Los hackers de BianLian explotan las vulnerabilidades de JetBrains TeamCity en ataques de ransomware

Los perpetradores detrás del ransomware BianLian han sido detectados aprovechando vulnerabilidades de seguridad en el software JetBrains TeamCity para llevar a cabo sus ataques de extorsión.

Conforme a un informe reciente de GuidePoint Security, el incidente «se inició mediante la explotación de un servidor TeamCity, dando como resultado la implementación de una variante en PowerShell del backdoor Go de BianLian».

BianLian surgió en junio de 2022 y, desde entonces, ha centrado exclusivamente sus esfuerzos en extorsiones basadas en la exfiltración, tras la liberación de un descifrador en enero de 2023.

La secuencia de ataque observada por la firma de ciberseguridad involucra la explotación de una instancia vulnerable de TeamCity utilizando CVE-2024-27198 o CVE-2023-42793 para obtener acceso inicial al entorno. Luego, se crean nuevos usuarios en el servidor de compilación y se ejecutan comandos maliciosos para llevar a cabo la postexplotación y el movimiento lateral.

En la actualidad, no está claro cuál de las dos vulnerabilidades fue empleada por los actores de amenazas para la infiltración.

Los actores de BianLian son conocidos por implantar un backdoor personalizado adaptado a cada víctima, escrito en Go, y también por dejar herramientas de escritorio remoto como AnyDesk, Atera, SplashTop y TeamViewer. Microsoft lo rastrea como BianDoor.

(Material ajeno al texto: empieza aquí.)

(** Phase A's condition: the value enters the block, or its definer is an assignment. *)
Definition needs_copy_prepare (u : CodeOffset) (pos : nat) : bool :=
  match def_at u pos with
  | None => true
  | Some d => match nth_error block d with Some di => is_assign di | None => false end
  end.

(** Phase B's condition: the group [(tmp, def)] of [uses] has more than one member. *)
Definition multi_use (u : CodeOffset) (pos : nat) : Prop :=
  1 < reads_of_def block (tmp_at u pos) (def_at u pos).

(** A slot that gets a [Prepare], by phase A or phase B. *)
Definition requires_prepare (u : CodeOffset) (pos : nat) : Prop :=
  needs_copy_prepare u pos = true \/ (multi_use u pos /\ def_at u pos <> None).

Definition slot (g : UseDefGraph) (u : CodeOffset) (pos : nat) : option CodeOffset :=
  match nget u g with Some defs => nth pos defs None | None => None end.

Definition graph_shape (g : UseDefGraph) : Prop :=
  forall u, (forall defs, nget u g = Some defs -> length defs = length (srcs_at u))
            /\ (forall pos, nonlast u pos -> nget u g <> None).

(** The synthesis state once the slots [Prep] got their [Prepare] and the
    entries of the slots [Fl] were flagged multi-use. *)
Definition synth_inv (Prep Fl : CodeOffset -> nat -> Prop) (st : PrepState) : Prop :=
  graph_shape (p_graph st)
  /\ (forall u pos, nonlast u pos -> ~ Prep u pos -> slot (p_graph st) u pos = def_at u pos)
  /\ (forall u pos, nonlast u pos -> Prep u pos ->
        exists p m, slot (p_graph st) u pos = Some p /\ nget p (p_map st) = Some (u, pos, m))
  /\ (forall p u pos m, nget p (p_map st) = Some (u, pos, m) ->
        nonlast u pos /\ Prep u pos /\ slot (p_graph st) u pos = Some p
        /\ length block <= p < length block + length (p_instrs st)
        /\ nth_error (p_instrs st) (p - length block)
             = Some (mk_prepare (get_attr_id (nth u block (Nop 0))) (tmp_at u pos))
        /\ (m = true <-> Fl u pos))
  /\ (forall p, length block <= p < length block + length (p_instrs st) ->
        exists e, nget p (p_map st) = Some e).

Lemma synth_inv_ext Prep Fl Prep' Fl' st :
  synth_inv Prep Fl st ->
  (forall u pos, nonlast u pos -> (Prep u pos <-> Prep' u pos)) ->
  (forall u pos, nonlast u pos -> Prep u pos -> (Fl u pos <-> Fl' u pos)) ->
  synth_inv Prep' Fl' st.
Proof.
  intros [J1 [J2 [J3 [J4 J5]]]] EP EF. split; [exact J1|split; [|split; [|split; [|exact J5]]]].
  - intros u pos Hn Hp. apply J2; auto. rewrite EP; auto.
  - intros u pos Hn Hp. apply J3; auto. rewrite EP; auto.
  - intros p u pos m H. destruct (J4 _ _ _ _ H) as [A [B [C [D [E F]]]]].
    split; [exact A|split; [apply EP; auto|split; [exact C|split; [exact D|split; [exact E|]]]]].
    rewrite F. apply EF; auto.
Qed.

Lemma synth_inv_graph_ext Prep Fl g g' pum ins pe pe' :
  (forall u, nget u g = nget u g') ->
  synth_inv Prep Fl (mkPrep g pum ins pe) -> synth_inv Prep Fl (mkPrep g' pum ins pe').
Proof.
  intros E [J1 [J2 [J3 [J4 J5]]]]. cbn [p_graph p_map p_instrs] in *.
  assert (ES : forall u pos, slot g u pos = slot g' u pos) by (intros; unfold slot; rewrite E; auto).
  split; [|split; [|split; [|split]]].
  - intro u. rewrite <- E. apply J1.
  - intros. rewrite <- ES. auto.
  - intros. rewrite <- ES. auto.
  - intros. rewrite <- ES. auto.
  - auto.
Qed.

Lemma nget_nins_same {V} k (v : V) m :
  nget k m = Some v -> forall u, nget u (nins k v m) = nget u m.
Proof.
  intros H u. rewrite nget_nins. destruct (Nat.eqb_spec u k); subst; auto.
Qed.

Lemma nget_nins_twice {V} k (v w : V) m u : nget u (nins k v (nins k w m)) = nget u (nins k v m).
Proof. rewrite !nget_nins. destruct (u =? k); auto. Qed.

Lemma slot_list_set g u defs pos x :
  nget u g = Some defs -> pos < length defs ->
  forall u' pos', slot (nins u (list_set defs pos x) g) u' pos'
                  = if (u' =? u) && (pos' =? pos) then x else slot g u' pos'.
Proof.
  intros Hg Hl u' pos'. unfold slot. rewrite nget_nins.
  destruct (Nat.eqb_spec u' u) as [->|Ne]; cbn; [|reflexivity].
  rewrite Hg. destruct (Nat.eqb_spec pos' pos) as [->|Np].
  - apply nth_list_set_same; auto.
  - apply nth_list_set_other; auto.
Qed.

Lemma synth_inv_add Prep Fl Fl' st u pos defs b tmp pe :
  synth_inv Prep Fl st -> nonlast u pos -> ~ Prep u pos ->
  nget u (p_graph st) = Some defs -> tmp = tmp_at u pos ->
  (b = true <-> Fl' u pos) ->
  (forall u' pos', nonlast u' pos' -> Prep u' pos' -> (Fl u' pos' <-> Fl' u' pos')) ->
  let po := length block + length (p_instrs st) in
  synth_inv (fun u' pos' => Prep u' pos' \/ (u' = u /\ pos' = pos)) Fl'
    (mkPrep (nins u (list_set defs pos (Some po)) (p_graph st))
            (nins po (u, pos, b) (p_map st))
            (p_instrs st ++ [mk_prepare (get_attr_id (nth u block (Nop 0))) tmp]) pe).
Proof.
  intros [J1 [J2 [J3 [J4 J5]]]] Hn Hp Hg -> Eb EF po. unfold synth_inv; cbn [p_graph p_map p_instrs].
  assert (Hl : pos < length defs).
  { rewrite (proj1 (J1 u) defs Hg). destruct Hn; lia. }
  pose proof (slot_list_set _ _ _ _ (Some po) Hg Hl) as SL.
  assert (Bd : forall p u' pos' m, nget p (p_map st) = Some (u', pos', m) -> p < po).
  { intros p u' pos' m H. destruct (J4 _ _ _ _ H) as [_ [_ [_ [D _]]]]. unfold po; lia. }
  split; [|split; [|split; [|split]]].
  - intro u'. rewrite nget_nins. destruct (Nat.eqb_spec u' u) as [->|Ne].
    + split; [|intros; discriminate]. intros defs' H. inversion H; subst.
      rewrite length_list_set. apply (proj1 (J1 u)); auto.
    + apply J1.
  - intros u' pos' Hn' Hp'. rewrite SL.
    destruct (Nat.eqb_spec u' u), (Nat.eqb_spec pos' pos); cbn; try (apply J2; auto).
    exfalso. apply Hp'. right; auto.
  - intros u' pos' Hn' [Hp'|[-> ->]].
    + destruct (J3 u' pos' Hn' Hp') as [p [m [S1 S2]]]. exists p, m. rewrite SL, nget_nins.
      destruct (Nat.eqb_spec u' u), (Nat.eqb_spec pos' pos); cbn;
        try (subst; contradiction).
      all: destruct (Nat.eqb_spec p po) as [E|]; [specialize (Bd _ _ _ _ S2); lia|auto].
    + exists po, b. rewrite SL, !Nat.eqb_refl, nget_nins, Nat.eqb_refl. auto.
  - intros p u' pos' m H. rewrite nget_nins in H. destruct (Nat.eqb_spec p po) as [->|Np].
    + inversion H; subst u' pos' m.
      split; [exact Hn|split; [right; auto|split; [rewrite SL, !Nat.eqb_refl; auto|]]].
      split; [rewrite length_app; cbn; unfold po; lia|split; [|exact Eb]].
      replace (po - length block) with (length (p_instrs st)) by (unfold po; lia).
      rewrite nth_error_app2, Nat.sub_diag by lia. reflexivity.
    + destruct (J4 _ _ _ _ H) as [A [B [C [D [E F]]]]].
      split; [exact A|split; [left; exact B|split; [|split; [|split]]]].
      * rewrite SL. destruct (Nat.eqb_spec u' u), (Nat.eqb_spec pos' pos); cbn; auto.
        subst; contradiction.
      * rewrite length_app; cbn; lia.
      * rewrite nth_error_app1 by lia. exact E.
      * rewrite F. apply EF; auto.
  - intros p Hp'. rewrite length_app in Hp'; cbn in Hp'. rewrite nget_nins.
    destruct (Nat.eqb_spec p po); [eauto|]. apply J5. unfold po in *; lia.
Qed.

Lemma synth_inv_mark Prep Fl st p u pos m pe :
  synth_inv Prep Fl st -> nget p (p_map st) = Some (u, pos, m) ->
  synth_inv Prep (fun u' pos' => Fl u' pos' \/ (u' = u /\ pos' = pos))
    (mkPrep (p_graph st) (nins p (u, pos, true) (p_map st)) (p_instrs st) pe).
Proof.
  intros [J1 [J2 [J3 [J4 J5]]]] H. unfold synth_inv; cbn [p_graph p_map p_instrs].
  destruct (J4 _ _ _ _ H) as [A [B [C [D [E F]]]]].
  split; [exact J1|split; [exact J2|split; [|split]]].
  - intros u' pos' Hn' Hp'. destruct (J3 u' pos' Hn' Hp') as [p' [m' [S1 S2]]].
    destruct (Nat.eqb_spec p' p) as [->|Np].
    + rewrite H in S2. inversion S2; subst. exists p, true. rewrite nget_nins, Nat.eqb_refl. auto.
    + exists p', m'. rewrite nget_nins. destruct (Nat.eqb_spec p' p); [contradiction|auto].
  - intros p' u' pos' m' H'. rewrite nget_nins in H'. destruct (Nat.eqb_spec p' p) as [->|Np].
    + inversion H'; subst u' pos' m'.
      split; [exact A|split; [exact B|split; [exact C|split; [exact D|split; [exact E|]]]]].
      split; auto.
    + destruct (J4 _ _ _ _ H') as [A' [B' [C' [D' [E' F']]]]].
      split; [exact A'|split; [exact B'|split; [exact C'|split; [exact D'|split; [exact E'|]]]]].
      rewrite F'. split; [auto|]. intros [X|[-> ->]]; [exact X|]. congruence.
  - intros q Hq. rewrite nget_nins. destruct (q =? p); eauto.
Qed.

(** Phase A on one non-last slot of the use at [k]. *)
Lemma phaseA_slot_inv Prep k g pos defs pum ins pe defs' pum' ins' pe' :
  nonlast k pos -> ~ Prep k pos ->
  synth_inv Prep (fun _ _ => False) (mkPrep (nins k defs g) pum ins pe) ->
  phaseA_slot block k (nth k block (Nop 0)) (defs, pum, ins, pe)
    (pos, (def_at k pos, tmp_at k pos)) = (defs', pum', ins', pe') ->
  synth_inv (fun u p => Prep u p \/ (u = k /\ p = pos /\ needs_copy_prepare k pos = true))
    (fun _ _ => False) (mkPrep (nins k defs' g) pum' ins' pe').
Proof.
  intros Hn Hp I E.
  assert (Hg : nget k (p_graph (mkPrep (nins k defs g) pum ins pe)) = Some defs)
    by (cbn [p_graph]; rewrite nget_nins, Nat.eqb_refl; auto).
  assert (Hadd : needs_copy_prepare k pos = true -> forall pe0,
    synth_inv (fun u p => Prep u p \/ (u = k /\ p = pos /\ needs_copy_prepare k pos = true))
      (fun _ _ => False)
      (mkPrep (nins k (list_set defs pos (Some (length block + length ins))) g)
              (nins (length block + length ins) (k, pos, false) pum)
              (ins ++ [mk_prepare (get_attr_id (nth k block (Nop 0))) (tmp_at k pos)]) pe0)).
  { intros Hnc pe0.
    pose proof (synth_inv_add Prep (fun _ _ => False) (fun _ _ => False) _ k pos defs false
                  (tmp_at k pos) pe0 I Hn Hp Hg eq_refl) as A.
    cbv zeta in A. cbn [p_graph p_map p_instrs] in A.
    eapply synth_inv_ext; [eapply synth_inv_graph_ext; [|apply A; [split; [discriminate|intros []]|tauto]]| |].
    - intro u. apply nget_nins_twice.
    - intros u p _. split; [intros [X|[-> ->]]|intros [X|[-> [-> _]]]]; auto.
    - tauto. }
  assert (Hkeep : needs_copy_prepare k pos = false ->
    synth_inv (fun u p => Prep u p \/ (u = k /\ p = pos /\ needs_copy_prepare k pos = true))
      (fun _ _ => False) (mkPrep (nins k defs g) pum ins pe)).
  { intros Hnc. eapply synth_inv_ext; [exact I| |tauto].
    intros u p _. rewrite Hnc. split; [auto|intros [X|[_ [_ Y]]]; [auto|discriminate]]. }
  unfold phaseA_slot in E.
  destruct (def_at k pos) as [d|] eqn:Hd.
  - destruct (nth_error block d) as [di|] eqn:Hdi; [destruct (is_assign di) eqn:Ha|].
    + inversion E; subst. apply Hadd. unfold needs_copy_prepare. rewrite Hd, Hdi; auto.
    + inversion E; subst. apply Hkeep. unfold needs_copy_prepare. rewrite Hd, Hdi; auto.
    + inversion E; subst. apply Hkeep. unfold needs_copy_prepare. rewrite Hd, Hdi; auto.
  - inversion E; subst. apply Hadd. unfold needs_copy_prepare. rewrite Hd; auto.
Qed.

Lemma phaseA_slots_inv k g : forall l Prep defs pum ins pe defs' pum' ins' pe',
  (forall pos x, In (pos, x) l ->
     x = (def_at k pos, tmp_at k pos) /\ nonlast k pos /\ ~ Prep k pos) ->
  NoDup (map fst l) ->
  synth_inv Prep (fun _ _ => False) (mkPrep (nins k defs g) pum ins pe) ->
  fold_left (phaseA_slot block k (nth k block (Nop 0))) l (defs, pum, ins, pe)
    = (defs', pum', ins', pe') ->
  synth_inv (fun u p => Prep u p \/ (u = k /\ In p (map fst l) /\ needs_copy_prepare k p = true))
    (fun _ _ => False) (mkPrep (nins k defs' g) pum' ins' pe').
Proof.
  induction l as [|[pos x] l IH]; intros Prep defs pum ins pe defs' pum' ins' pe' H ND I E.
  - cbn in E. inversion E; subst. eapply synth_inv_ext; [exact I| |tauto].
    intros u p _. split; [auto|intros [X|[_ [[] _]]]; auto].
  - cbn [fold_left] in E. destruct (H pos x (or_introl eq_refl)) as [-> [Hn Hp]].
    destruct (phaseA_slot block k (nth k block (Nop 0)) (defs, pum, ins, pe)
                (pos, (def_at k pos, tmp_at k pos))) as [[[d1 p1] i1] e1] eqn:E1.
    pose proof (phaseA_slot_inv _ _ _ _ _ _ _ _ _ _ _ _ Hn Hp I E1) as I1.
    cbn [map fst] in ND. inversion ND as [|? ? Nin ND']; subst.
    assert (H' : forall pos' x', In (pos', x') l ->
      x' = (def_at k pos', tmp_at k pos') /\ nonlast k pos'
      /\ ~ (Prep k pos' \/ (k = k /\ pos' = pos /\ needs_copy_prepare k pos = true))).
    { intros pos' x' Hin. destruct (H pos' x' (or_intror Hin)) as [A [B C]].
      split; [exact A|split; [exact B|]]. intros [X|[_ [-> _]]]; [auto|].
      apply Nin. change pos with (fst (pos, x')). apply in_map; auto. }
    specialize (IH (fun u p => Prep u p \/ (u = k /\ p = pos /\ needs_copy_prepare k pos = true))
                  d1 p1 i1 e1 defs' pum' ins' pe' H' ND' I1 E).
    eapply synth_inv_ext; [exact IH| |tauto]. intros u p _. cbn [map fst In]. split.
    + intros [[X|[-> [-> Y]]]|[-> [Z Y]]]; [left; exact X|right; auto|right; auto].
    + intros [X|[-> [[Z|Z] Y]]]; [left; left; exact X|left; right; subst; auto|right; auto].
Qed.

«Después de varios intentos fallidos de ejecutar su backdoor Go estándar, los perpetradores cambiaron a un enfoque ‘vivir de la tierra’ y aprovecharon una implementación en PowerShell de su backdoor, la cual proporciona funcionalidad casi idéntica a la que tendrían con su backdoor Go», indicaron los investigadores de seguridad Justin Timothy, Gabe Renfro y Keven Murphy.

El backdoor en PowerShell ofuscado («web.ps1») está diseñado para establecer un socket TCP para la comunicación de red adicional con un servidor controlado por los perpetradores, permitiéndoles realizar acciones arbitrarias en un host infectado.

«El backdoor, ahora confirmado, es capaz de comunicarse con el servidor de [control y comando] y ejecutarse de manera asincrónica según los objetivos de postexplotación del atacante remoto», señalaron los investigadores.

Esta divulgación se produce mientras VulnCheck detalla nuevos exploits de prueba de concepto (PoC) para una vulnerabilidad crítica que afecta a Atlassian Confluence Data Center y Confluence Server (CVE-2023-22527), la cual podría resultar en la ejecución remota de código de manera sin archivos y cargar directamente la web shell Godzilla en la memoria.

La vulnerabilidad ha sido aprovechada recientemente para desplegar el ransomware C3RB3R, mineros de criptomonedas y troyanos de acceso remoto durante los últimos dos meses, indicando una explotación extendida en entornos no monitoreados.

«Existen múltiples vías para llegar al mismo resultado. Aunque el uso de freemarker.template.utility.Execute parece ser el método preferido para explotar CVE-2023-22527, otras rutas más discretas generan distintos indicadores», observó Jacob Baines de VulnCheck.